= Thomas Gray (surveyor) =

Thomas Gray, C.B. (1832–1890), entered into the British Board of Trade as a boy clerk in 1851, becoming Head of the Maritime Department by 1869, a position he held for over 20 years, becoming deeply interested in everything related to ships and seafaring.

In 1867, as assistant secretary, he wrote a pamphlet entitled "The Rule of the Road" also known as "The Rules in Rhyme", which became famous for its well-known mnemonic verses. e.g.

Aids to Memory in Four Verses

(1.) Two Steam Ships meeting.

When both side-lights you see ahead —
Port your helm and show your RED.

(2.) Two Steam Ships passing.

GREEN to GREEN – or, RED to RED —
Perfect safety – go ahead!

(3.) Two Steam Ships crossing.

Note. – This is the position of greatest danger; there is nothing for it but good look-out, caution and judgment.

If to your starboard RED appear,
It is your duty to keep clear;
To act as judgment says is proper;
To Port – or Starboard – Back – or Stop her!
But when upon your Port is seen
A Steamer's Starboard Light of GREEN,
There's not so much for you to do,
For GREEN to Port keeps clear of you.

(4.) All Ships must keep a good look-out, and Steam Ships must stop and go astern, if necessary.

Both in safety and in doubt
Always keep a good look-out;
In danger, with no room to turn,
Ease her, Stop her, Go astern.
— Gray, Rule of the Road at Sea, 1867

According to Charles Dickens, Jr., Thomas Gray either owned or at the very least operated a little steam launch going by the name of Midge as a hobby.

"Midge." – A handsome little steam launch, a special hobby of Mr. Thomas Gray, of the Board of Trade, and constantly employed, under the able command of Captain Pitman, R.N., in the suppression of crimps and lodging-house "runners," the two most rapacious and venomous descriptions of vermin by which the Jack of other days was preyed upon. The Midge also, under a recent provision, boards all homeward-bound vessels on their way up the river, and offers to any of the crew who may be desirous of proceeding straight home without waiting for their pay, a ticket to the desired destination, with a sufficient advance to sustain them on the way, the balance of their wages being sent after them from the Merchant Shipping Office in the East India-Road. The Midge's headquarters are at Gravesend, where is also a branch Merchant Shipping Office, of which Captain Pitman is the superintendent. The Midge is one of the smartest little craft upon the river, and is certainly one of Jack's best and most practical friends.
— Charles Dickens, Jr., Dicken's Dictionary of the Thames, 1881

A variant of this poem was featured in "The Donkeyman's Widow" by Guy Gilpatric, a Glencannon story which appeared in the Saturday Evening Post, 29 January 1938.
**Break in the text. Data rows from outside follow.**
(** In the pre-handler a baseline that is not JSON and a baseline that
    is [null]; in the post-response handler a record that is [null] at
    emission. *)
Lemma audit_errors_never_escape_witness :
  onPreHandler (host := sampleHost) defaultConfig putUser "<html>" emptyStores
  = (emptyStores,
     [EvCacheGet "get:/api/users/42" None; EvFetch "/api/users/42"]
     ++ handleError defaultConfig "Unexpected token in JSON",
     h_continue)
  ∧ onPreHandler (host := sampleHost) defaultConfig putUser "null" emptyStores
    = (emptyStores,
       [EvCacheGet "get:/api/users/42" None; EvFetch "/api/users/42"]
       ++ handleError defaultConfig
            "Cannot get data before update on put:/api/users/42",
       h_continue)
  ∧ onPreResponse (host := sampleHost) defaultConfig
      (withResponse {| source := VUndefined; statusCode := VUndefined |} deleteUser)
      "<html>" emptyStores
    = (emptyStores,
       [] ++ handleError defaultConfig
               "Cannot audit null audit record for endpoint: delete:/api/users/42",
       h_continue).
Proof.
  split; [| split].
  - destruct (audit_errors_never_escape (host := sampleHost) defaultConfig
                putUser "<html>" emptyStores) as (_ & _ & H & _).
    apply (H emptyStores). reflexivity.
  - destruct (audit_errors_never_escape (host := sampleHost) defaultConfig
                putUser "null" emptyStores) as (_ & _ & H & _).
    apply (H emptyStores). reflexivity.
  - destruct (audit_errors_never_escape (host := sampleHost) defaultConfig
                (withResponse {| source := VUndefined; statusCode := VUndefined |}
                   deleteUser)
                "<html>" emptyStores) as (_ & _ & _ & H).
    apply (H emptyStores). reflexivity.
Defined.

(** *** Verbs *)

Lemma isUpdate_not_read m : isUpdate m = true -> isRead m = false.
Proof.
  unfold isUpdate, isRead. intros H. apply String.eqb_eq in H. rewrite H. reflexivity.
Qed.

Lemma isDelete_not_read m : isDelete m = true -> isRead m = false.
Proof.
  unfold isDelete, isRead. intros H. apply String.eqb_eq in H. rewrite H. reflexivity.
Qed.

Lemma isCreate_not_read m : isCreate m = true -> isRead m = false.
Proof.
  unfold isCreate, isRead. intros H. apply String.eqb_eq in H. rewrite H. reflexivity.
Qed.

Lemma isUpdate_not_delete m : isUpdate m = true -> isDelete m = false.
Proof.
  unfold isUpdate, isDelete. intros H. apply String.eqb_eq in H. rewrite H. reflexivity.
Qed.

Lemma isUpdate_not_create m : isUpdate m = true -> isCreate m = false.
Proof.
  unfold isUpdate, isCreate. intros H. apply String.eqb_eq in H. rewrite H. reflexivity.
Qed.

Lemma isDelete_not_update m : isDelete m = true -> isUpdate m = false.
Proof.
  unfold isUpdate, isDelete. intros H. apply String.eqb_eq in H. rewrite H. reflexivity.
Qed.

Lemma isDelete_not_create m : isDelete m = true -> isCreate m = false.
Proof.
  unfold isCreate, isDelete. intros H. apply String.eqb_eq in H. rewrite H. reflexivity.
Qed.

Lemma isCreate_not_update m : isCreate m = true -> isUpdate m = false.
Proof.
  unfold isCreate, isUpdate. intros H. apply String.eqb_eq in H. rewrite H. reflexivity.
Qed.

Lemma isCreate_not_delete m : isCreate m = true -> isDelete m = false.
Proof.
  unfold isCreate, isDelete. intros H. apply String.eqb_eq in H. rewrite H. reflexivity.
Qed.

Lemma shouldAudit_not_read m auditGet inj :
  isRead m = false -> shouldAuditRequest m auditGet inj = true.
Proof. unfold shouldAuditRequest. intros ->. reflexivity. Qed.

(** *** The internal read *)

(** X11.  The GET that [fetchValues] injects carries the header
    [injected]; when it comes through the two handlers it changes
    neither store and logs nothing, so the answer to it can be taken as
    given. *)
Lemma injected_read_is_inert `{host : Host} cfg request fetched st :
  isRead (method request) = true ->
  nullish (injected request) = false ->
  onPreHandler cfg request fetched st = (st, [], h_continue)
  ∧ onPreResponse cfg request fetched st = (st, [], h_continue).
Proof.
  intros Hread Hinj.
  assert (isUpdate (method request) = false) as Hupd.
  { destruct (isUpdate (method request)) eqn:E; [| reflexivity].
    rewrite (isUpdate_not_read _ E) in Hread. discriminate. }
  assert (isDelete (method request) = false) as Hdel.
  { destruct (isDelete (method request)) eqn:E; [| reflexivity].
    rewrite (isDelete_not_read _ E) in Hread. discriminate. }
  assert (isCreate (method request) = false) as Hcre.
  { destruct (isCreate (method request)) eqn:E; [| reflexivity].
    rewrite (isCreate_not_read _ E) in Hread. discriminate. }
  split.
  - unfold onPreHandler, guarded, preHandlerBody. cbv zeta.
    rewrite Hupd, Hdel. destruct (_ || _); reflexivity.
  - unfold onPreResponse, guarded, preResponseBody, actionOverride, byVerb,
      shouldAuditRequest. cbv zeta.
    rewrite Hupd, Hdel, Hcre, Hread, Hinj. cbn [orb andb negb].
    rewrite !andb_false_r, orb_true_r. cbn [andb negb].
    destruct (skipAudit cfg request); reflexivity.
Qed.

(** *** A response that is not 2xx *)

Lemma preResponse_unsuccessful `{host : Host} cfg request fetched st :
  skipAudit cfg request = false ->
  isRead (method request) = false ->
  isSuccessfulResponse (statusCode (response request)) = false ->
  onPreResponse cfg request fetched st
  = (st,
     handleError cfg ("Cannot audit null audit record for endpoint: "
                      +:+ toEndpoint (method request) (pathname request) None),
     h_continue).
Proof.
  intros Hpass Hread Hok.
  unfold onPreResponse, guarded, preResponseBody, actionOverride, byVerb.
  cbv zeta. rewrite Hpass, Hok, Hread.
  rewrite !andb_false_r. cbn [andb].
  rewrite (shouldAudit_not_read _ _ _ Hread).
  reflexivity.
Qed.

(** C10.  An UPDATE or DELETE that passes the classifier, has a record pending
    under its (verb, path) key and is answered with a status that is not
    2xx: the post-response handler emits nothing, raises the null-record
    error, which is caught and logged, and leaves the stores untouched,
    so the pending record is still there under the same key. *)
Theorem failed_response_keeps_pending `{host : Host}
    (cfg : Config) (request : Request) (fetched : string) (st : Stores)
    (rec : AuditRecord) :
  skipAudit cfg request = false ->
  isUpdate (method request) || isDelete (method request) = true ->
  isSuccessfulResponse (statusCode (response request)) = false ->
  auditValues st !! toEndpoint (method request) (pathname request) None = Some rec ->
  exists st' ev,
    onPreResponse cfg request fetched st = (st', ev, h_continue)
    ∧ emitted ev = []
    ∧ EvRequestLog ("Cannot audit null audit record for endpoint: "
                    +:+ toEndpoint (method request) (pathname request) None) ∈ ev
    ∧ auditValues st' !! toEndpoint (method request) (pathname request) None
      = Some rec
    ∧ st' = st.
Proof.
  intros Hpass Hverb Hok Hpending.
  assert (isRead (method request) = false) as Hread.
  { apply orb_true_iff in Hverb as [H | H];
      [apply isUpdate_not_read | apply isDelete_not_read]; exact H. }
  exists st, (handleError cfg ("Cannot audit null audit record for endpoint: "
                +:+ toEndpoint (method request) (pathname request) None)).
  split; [apply preResponse_unsuccessful; assumption |].
  split; [apply handleError_emits_nothing |].
  split; [apply handleError_logs |].
  split; [exact Hpending | reflexivity].
Qed.

(** [PUT /api/users/42]: the pre-handler stores the record, the business
    logic answers 500. *)
Lemma failed_response_keeps_pending_witness :
  exists st' ev,
    onPreResponse (host := sampleHost) defaultConfig
      (withResponse {| source := VUndefined; statusCode := VNum 500 |} putUser)
      userA_json
      (onPreHandler (host := sampleHost) defaultConfig putUser userA_json
         emptyStores).1.1
    = (st', ev, h_continue)
    ∧ emitted ev = []
    ∧ EvRequestLog "Cannot audit null audit record for endpoint: put:/api/users/42" ∈ ev
    ∧ auditValues st' !! "put:/api/users/42"
      = Some (createMutation defaultConfig "put" "users" (VStr "42") (VStr "alice")
                (VObj []) (VObj []))
    ∧ st' = (onPreHandler (host := sampleHost) defaultConfig putUser userA_json
               emptyStores).1.1.
Proof.
  apply (failed_response_keeps_pending (host := sampleHost) defaultConfig
           (withResponse {| source := VUndefined; statusCode := VNum 500 |} putUser)
           userA_json
           (onPreHandler (host := sampleHost) defaultConfig putUser userA_json
              emptyStores).1.1
           (createMutation defaultConfig "put" "users" (VStr "42") (VStr "alice")
              (VObj []) (VObj []))).
  - reflexivity.
  - reflexivity.
  - reflexivity.
  - vm_compute. reflexivity.
Defined.

(** *** The action of a Mutation record *)

(** C9.  A Mutation record built with no action given takes its action
    from the HTTP verb, in any letter case: PUT gives UPDATE, POST gives
    CREATE, DELETE gives DELETE; a record built with an action given
    carries that action instead. *)
Theorem mutation_action_from_verb (i : AuditMutation.input) :
  (optTruthy (AuditMutation.action i) = false ->
   toLowerCase (AuditMutation.method i) = "put" ->
   AuditMutationBody.body_action (AuditMutation.rec_body (AuditMutation.new i))
   = Some "UPDATE")
  ∧ (optTruthy (AuditMutation.action i) = false ->
     toLowerCase (AuditMutation.method i) = "post" ->
     AuditMutationBody.body_action (AuditMutation.rec_body (AuditMutation.new i))
     = Some "CREATE")
  ∧ (optTruthy (AuditMutation.action i) = false ->
     toLowerCase (AuditMutation.method i) = "delete" ->
     AuditMutationBody.body_action (AuditMutation.rec_body (AuditMutation.new i))
     = Some "DELETE")
  ∧ (optTruthy (AuditMutation.action i) = true ->
     AuditMutationBody.body_action (AuditMutation.rec_body (AuditMutation.new i))
     = AuditMutation.action i).
Proof.
  unfold AuditMutation.new, AuditMutationBody.new, AuditMutation.httpAction.
  cbn [AuditMutation.rec_body AuditMutationBody.body_action AuditMutationBody.action].
  repeat split; intros Hact; try intros Hverb; rewrite Hact; try rewrite Hverb;
    reflexivity.
Qed.

Lemma mutation_action_from_verb_witness :
  AuditMutationBody.body_action
    (AuditMutation.rec_body (AuditMutation.new (mutationInput "PUT" None)))
  = Some "UPDATE"
  ∧ AuditMutationBody.body_action
      (AuditMutation.rec_body (AuditMutation.new (mutationInput "post" None)))
    = Some "CREATE"
  ∧ AuditMutationBody.body_action
      (AuditMutation.rec_body (AuditMutation.new (mutationInput "delete" (Some ""))))
    = Some "DELETE"
  ∧ AuditMutationBody.body_action
      (AuditMutation.rec_body (AuditMutation.new (mutationInput "put" (Some "approve"))))
    = Some "approve".
Proof.
  split; [| split; [| split]].
  - apply (proj1 (mutation_action_from_verb (mutationInput "PUT" None)));
      reflexivity.
  - apply (proj1 (proj2 (mutation_action_from_verb (mutationInput "post" None))));
      reflexivity.
  - apply (proj1 (proj2 (proj2
      (mutation_action_from_verb (mutationInput "delete" (Some ""))))));
      reflexivity.
  - apply (proj2 (proj2 (proj2
      (mutation_action_from_verb (mutationInput "put" (Some "approve"))))));
      reflexivity.
Defined.

(** *** The subscriber *)

Lemma delivered_to_listener listeners ev sub rec :
  (sub, rec) ∈ delivered listeners ev ->
  exists channel, (channel, sub) ∈ listeners ∧ EvEmit channel rec ∈ ev.
Proof.
  unfold delivered. intros H.
  apply list_elem_of_In, in_flat_map in H as (e & Hin & H).
  apply list_elem_of_In in Hin.
  destruct e; try (destruct H; fail).
  apply list_elem_of_In, list_elem_of_omap in H as ([c s] & Hl & H).
  cbn in H. destruct (String.eqb c channel) eqn:E; [| discriminate].
  apply String.eqb_eq in E. subst c. injection H as -> ->.
  exists channel. split; assumption.
Qed.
He died at his home in Stockwell on 15 March 1890 and was buried at West Norwood Cemetery.

==Memorial trust==
The Marine Society awards medals each year to recognise "deeds of professional merit" in relation to any aspect of seafaring.

==Bibliography==

- Gray, Thomas (1867). "The Rule of the Road, Expanded and re-published as Observations on the rule of the road at sea, 1878"
- Gray, Thomas (1870). "Notice to Masters"
- Gray, Thomas (1878). "Observations on the rule of the road at sea"
- Gray, Thomas (1884). "Observations on the rule of the road at sea. Prepared and dedicated to Officers and seamen of the mercantile marine."